The brothers have also decided to merge their two separate hotel groups into one, creating McEniff Hotels, a 10-strong chain.
The new entity wants to expand into the UK and continental European hotel markets.
Further acquisitions in Ireland are also on the agenda as the McEniffs would be interested in buying hotels in the Ryans and Jurys groups, both in the State and abroad.
Previously, Mr Brian McEniff ran five hotels under the Brian McEniff Hotels brand, while his brother Seán was the key figure in the Tyrconnell Group, comprising three hotels.
The main benefits of the merger would come through cost efficiencies in purchasing, reservations, IT, human resource development, marketing and advertising, they said.
News of the €14 million deal with the Jurys Doyle group comes at a time when the tourism industry in Ireland is experiencing difficult conditions, but Mr Brian McEniff said the long-term outlook was still good. He said the depressed market helped secure a good deal with the Jurys Doyle group.
"It's a good time to buy into a hotel because if the market was going well we probably might not have done as well with Jurys," he said.
Mr McEniff said visitor numbers from the German and US markets had been hardest hit, but McEniff hotels had not been as badly affected as other groups.
He said visitor numbers were down by about 40 per cent in some parts of the State.
"The important season is the one that's just starting - July and August... It's difficult to say how it's going to go."
Some of the group's hotels were "ahead of last year", he said, but 2001 had been particularly difficult because of the foot-and-mouth outbreak.
Mr John McEniff, a director of McEniff Hotels, said because of the geographical spread of the family's hotels, with its concentration in the north-west, the chain was escaping the worst of the downturn.

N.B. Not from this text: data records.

(** The data blocks stay within the weight of the entries. *)
Lemma size_data_blocks blocks : Forall (λ b, b ≠ []) blocks → size (data_blocks blocks) <= weight (concat blocks).
Proof using PL Ho.
  induction 1 as [|b blocks Hb _ IH]; [done|]. rewrite size_data_blocks_cons. simpl. rewrite weight_app.
  pose proof (size_on_disk o Ho (build_block interval b)) as H1. pose proof (size_build_block interval b). pose proof (entries_weight b).
  assert (1 <= size b) by (destruct b; [done|rewrite size_cons; pose proof (size_nonneg b); lia]).
  unfold block_disk, kBlockTrailerSize in *. lia.
Qed.

(** ** The index *)

(** The entries after block [i]. *)
Definition after (blocks : list (list (bytes * bytes))) (i : nat) (cur : list (bytes * bytes)) : list (bytes * bytes) :=
  concat (drop (S i) blocks) ++ cur.

(** The index entries cover the first blocks; their keys separate the entries. *)
Definition indexed (blocks : list (list (bytes * bytes))) (cur : list (bytes * bytes)) (idx : list (bytes * bytes)) : Prop :=
  (length idx <= length blocks)%nat ∧
  ∀ i sep h, idx !! i = Some (sep, h) → ∃ b, blocks !! i = Some b ∧
    (∃ bh, handles 0 blocks !! i = Some bh ∧ h = BlockHandle_EncodeTo bh []) ∧
    (∃ kv, kv ∈ b ∧ size sep <= size kv.1) ∧
    (∀ kv, kv ∈ b → @Compare C kv.1 sep <= 0) ∧
    (∀ j b' kv, (i < j)%nat → blocks !! j = Some b' → kv ∈ b' → @Compare C sep kv.1 < 0) ∧
    (∀ kv, kv ∈ cur → @Compare C sep kv.1 < 0) ∧
    (∀ kv n, last b = Some kv → head (after blocks i cur) = Some n → sep = @FindShortestSeparator C kv.1 n.1).
Lemma multi_queue_access_witness :
  match UpdateHandle (policy_ := InternalFilterPolicy example_policy) (P := PortNone) (D := example_cost)
          example_queue 0 0 (ikey [x61] 7 kTypeValue) with
  | Some (b, s') => b = true ∧ mq_inv (P := PortNone) 0 s'
  | None => False
  end.
Proof.
  assert ((λ _, ()) <$> UpdateHandle (policy_ := InternalFilterPolicy example_policy) (P := PortNone)
    (D := example_cost) example_queue 0 0 (ikey [x61] 7 kTypeValue) = Some ()) as Hsome by (vm_compute; done).
  destruct (UpdateHandle _ _ _ _) as [[b s']|] eqn:E; [clear Hsome|discriminate Hsome]. revert b s' E.
  refine (proj1 (multi_queue_access (InternalFilterPolicy example_policy) PortNone example_cost example_queue 0
    (MkHandleNode [x31] (InitLoadFilter (P := PortNone) example_reader).2) (ikey [x61] 7 kTypeValue)
    example_blocks [] [] 0 0 [ikey [x61] 7 kTypeValue] _ _ _ _ _ _ _ _)).
  - apply example_queue_inv.
  - reflexivity.
  - simpl. lia.
  - vm_compute. done.
  - left.
  - left.
  - apply rtc_once, ReaderFacts.step_init.
Defined.

(** the search for cold memory succeeds only on an exact fit: the unit sizes
    of the cold handles it returns add up to the requested memory to the byte
    (modulo the width of the unsigned counter), so a cold set that frees more
    than one hot unit needs is never used. *)
Theorem cold_search_exact_fit (s : MultiQueue) (memory sn : Z) :
  is_u64 memory → FindColdFilter s memory sn ≠ [] →
  unit_bytes s (FindColdFilter s memory sn) < 2 ^ 64 →
  0 <= unit_bytes s (FindColdFilter s memory sn) →
  unit_bytes s (FindColdFilter s memory sn) = memory.
Proof.
  intros Hm Hne Hlt H0. destruct (FindColdFilter_exact s memory sn Hm) as [E|(E & _)]; [done|].
  unfold is_u64, u64 in *. apply Z.mod_divide in E; [|lia]. destruct E as [z Ez].
  assert (z = 0) by nia. lia.
Qed.

(** A cold table with a unit larger than the hot one's, next in line. *)
Definition cold_queue : MultiQueue :=
  set_reader (set_reader example_queue 0
    (SetAccessTime 5 (default example_reader (Value example_queue 0)))) 0
    (SetAccessTime 5 (default example_reader (Value example_queue 0))).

"We wouldn't be nearly as badly damaged as some other hotels," he said.
"The north-west wouldn't be the classic market for the Germans and the Americans as opposed to say south of the Galway-Dublin line. We'd get a fair bit of domestic and a fair bit of the Northern Ireland market."
Of the merged entity's 10 hotels, seven are in the north-west including four in Donegal, two in Sligo and one in Mayo. There are also two in Dublin and one in Waterford.
Mr Brian McEniff said that while the group had a new hotel - the Grand Canal Hotel in Dublin 4 - coming on-stream next year, bringing to 11 the hotels in the newly merged group, further expansion was on the agenda.
"We would be looking for further expansion. There's no doubt about that," he said,
However, there is no set time-frame for expansion, rather opportunities will be examined as they arise.
Mr John McEniff said the Ryans Hotels in both Amsterdam and Brussels were of interest to the group but Brussels, because it was bigger - with 125 beds compared with 75 beds in Amsterdam - would be of most interest.
"The Brussels hotel would be more in line with the economies that we would be looking at."
Mr Sean McEniff said acquisitions in the south and south-west of Ireland would also be of interest.
"It's important to get a good geographical spread," he said.
The Jurys Skylon Hotel will retain its name but drop the Jurys tag while the Jurys Waterford Hotel is to be renamed the McEniff Ard Rí Hotel.
The takeover date for the two hotels is July 12th. Both are three-star hotels and have a combined total of 186 rooms.
Jurys Doyle chief executive Mr Pat McCann said the hotels had been sold as neither hotel fitted in with the company's strategic business plans.
"We received a very good offer for both properties at the right time and are pleased to have a purchaser who will continue to operate both properties as going concerns with existing management and staff," according to Mr McCann.